* About this task *
Copy, word for word, the lines of the entries below between the one with "unfold SessionStore.Delete. wp_pure." and the one with "Record closing (d", inclusive, and leave out everything else.

* Data to process *
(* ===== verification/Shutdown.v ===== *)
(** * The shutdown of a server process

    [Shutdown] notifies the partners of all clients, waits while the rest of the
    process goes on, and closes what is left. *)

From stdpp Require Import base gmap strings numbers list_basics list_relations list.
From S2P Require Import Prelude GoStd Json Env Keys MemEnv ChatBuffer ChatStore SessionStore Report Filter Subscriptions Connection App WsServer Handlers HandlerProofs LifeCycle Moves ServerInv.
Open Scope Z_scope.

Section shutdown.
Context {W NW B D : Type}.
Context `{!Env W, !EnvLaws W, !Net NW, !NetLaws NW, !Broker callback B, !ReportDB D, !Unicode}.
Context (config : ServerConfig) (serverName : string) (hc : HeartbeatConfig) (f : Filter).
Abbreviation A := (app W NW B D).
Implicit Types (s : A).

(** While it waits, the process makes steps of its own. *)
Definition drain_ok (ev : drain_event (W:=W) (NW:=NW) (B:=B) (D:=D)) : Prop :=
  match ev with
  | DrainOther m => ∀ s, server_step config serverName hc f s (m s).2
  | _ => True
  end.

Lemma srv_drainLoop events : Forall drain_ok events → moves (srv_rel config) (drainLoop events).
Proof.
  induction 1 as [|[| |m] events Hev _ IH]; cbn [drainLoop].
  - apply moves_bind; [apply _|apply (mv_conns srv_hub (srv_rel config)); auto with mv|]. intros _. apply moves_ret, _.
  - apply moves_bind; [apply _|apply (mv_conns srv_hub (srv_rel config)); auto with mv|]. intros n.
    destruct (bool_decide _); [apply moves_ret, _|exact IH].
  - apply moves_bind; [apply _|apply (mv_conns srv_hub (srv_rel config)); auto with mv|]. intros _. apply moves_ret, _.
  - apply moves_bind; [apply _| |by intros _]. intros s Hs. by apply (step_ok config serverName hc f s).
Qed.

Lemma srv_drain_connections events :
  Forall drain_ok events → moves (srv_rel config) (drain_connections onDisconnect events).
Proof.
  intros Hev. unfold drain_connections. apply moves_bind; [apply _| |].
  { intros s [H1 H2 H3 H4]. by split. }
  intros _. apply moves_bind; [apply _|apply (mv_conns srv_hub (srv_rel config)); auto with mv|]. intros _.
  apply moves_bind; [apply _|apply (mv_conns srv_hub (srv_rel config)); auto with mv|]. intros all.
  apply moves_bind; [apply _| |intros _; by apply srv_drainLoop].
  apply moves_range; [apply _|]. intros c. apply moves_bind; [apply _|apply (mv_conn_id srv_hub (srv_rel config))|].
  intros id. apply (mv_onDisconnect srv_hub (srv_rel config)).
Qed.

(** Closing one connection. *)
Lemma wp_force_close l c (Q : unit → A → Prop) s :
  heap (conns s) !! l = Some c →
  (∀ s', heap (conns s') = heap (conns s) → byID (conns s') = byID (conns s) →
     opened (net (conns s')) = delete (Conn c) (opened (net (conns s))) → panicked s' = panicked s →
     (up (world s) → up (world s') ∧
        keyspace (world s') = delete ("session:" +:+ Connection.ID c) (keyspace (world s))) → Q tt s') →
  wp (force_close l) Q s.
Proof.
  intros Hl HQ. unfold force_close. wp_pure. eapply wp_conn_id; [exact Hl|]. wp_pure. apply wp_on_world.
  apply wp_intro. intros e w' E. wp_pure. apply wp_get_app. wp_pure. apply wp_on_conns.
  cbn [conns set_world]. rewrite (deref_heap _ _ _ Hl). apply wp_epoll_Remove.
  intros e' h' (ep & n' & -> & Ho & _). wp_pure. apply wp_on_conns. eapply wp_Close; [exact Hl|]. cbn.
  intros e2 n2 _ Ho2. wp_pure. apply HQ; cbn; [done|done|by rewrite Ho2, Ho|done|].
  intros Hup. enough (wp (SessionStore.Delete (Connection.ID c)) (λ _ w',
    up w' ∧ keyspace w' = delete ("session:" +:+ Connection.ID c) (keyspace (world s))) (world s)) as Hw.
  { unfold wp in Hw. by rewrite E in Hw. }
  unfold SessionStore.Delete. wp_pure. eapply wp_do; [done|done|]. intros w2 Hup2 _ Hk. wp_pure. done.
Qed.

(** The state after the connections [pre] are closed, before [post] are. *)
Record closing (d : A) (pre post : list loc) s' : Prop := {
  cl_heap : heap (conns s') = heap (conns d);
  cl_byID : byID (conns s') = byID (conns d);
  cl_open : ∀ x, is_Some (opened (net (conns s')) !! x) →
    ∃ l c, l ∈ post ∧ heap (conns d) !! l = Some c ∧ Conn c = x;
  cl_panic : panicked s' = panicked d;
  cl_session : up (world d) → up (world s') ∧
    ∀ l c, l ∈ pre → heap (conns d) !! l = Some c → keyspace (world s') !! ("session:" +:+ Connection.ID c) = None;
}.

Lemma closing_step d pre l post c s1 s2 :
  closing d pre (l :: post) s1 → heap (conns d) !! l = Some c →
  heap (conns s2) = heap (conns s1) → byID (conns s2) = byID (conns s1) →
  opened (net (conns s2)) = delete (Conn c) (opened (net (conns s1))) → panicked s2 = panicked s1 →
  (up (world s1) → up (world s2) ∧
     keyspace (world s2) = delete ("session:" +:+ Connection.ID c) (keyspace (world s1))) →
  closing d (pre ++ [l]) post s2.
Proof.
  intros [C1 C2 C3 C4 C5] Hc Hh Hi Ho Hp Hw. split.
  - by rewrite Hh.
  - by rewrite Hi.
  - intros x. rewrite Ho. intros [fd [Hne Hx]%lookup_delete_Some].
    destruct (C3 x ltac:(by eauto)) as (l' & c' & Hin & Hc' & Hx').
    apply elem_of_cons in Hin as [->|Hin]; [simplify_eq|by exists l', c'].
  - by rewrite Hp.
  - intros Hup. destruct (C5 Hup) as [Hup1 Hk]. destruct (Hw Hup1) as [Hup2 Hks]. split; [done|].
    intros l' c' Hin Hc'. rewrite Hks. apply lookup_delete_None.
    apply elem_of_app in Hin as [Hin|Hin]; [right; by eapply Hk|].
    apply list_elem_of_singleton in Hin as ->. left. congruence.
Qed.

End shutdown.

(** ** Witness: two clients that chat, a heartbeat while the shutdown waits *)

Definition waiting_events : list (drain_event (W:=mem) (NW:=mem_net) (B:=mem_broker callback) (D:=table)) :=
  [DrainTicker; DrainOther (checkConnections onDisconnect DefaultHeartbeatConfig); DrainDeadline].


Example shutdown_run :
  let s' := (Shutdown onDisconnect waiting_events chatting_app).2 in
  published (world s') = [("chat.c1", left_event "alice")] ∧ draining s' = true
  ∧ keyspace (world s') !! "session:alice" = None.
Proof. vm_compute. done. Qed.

* Written answer *
  unfold SessionStore.Delete. wp_pure. eapply wp_do; [done|done|]. intros w2 Hup2 _ Hk. wp_pure. done.
Qed.

(** The state after the connections [pre] are closed, before [post] are. *)
Record closing (d : A) (pre post : list loc) s' : Prop := {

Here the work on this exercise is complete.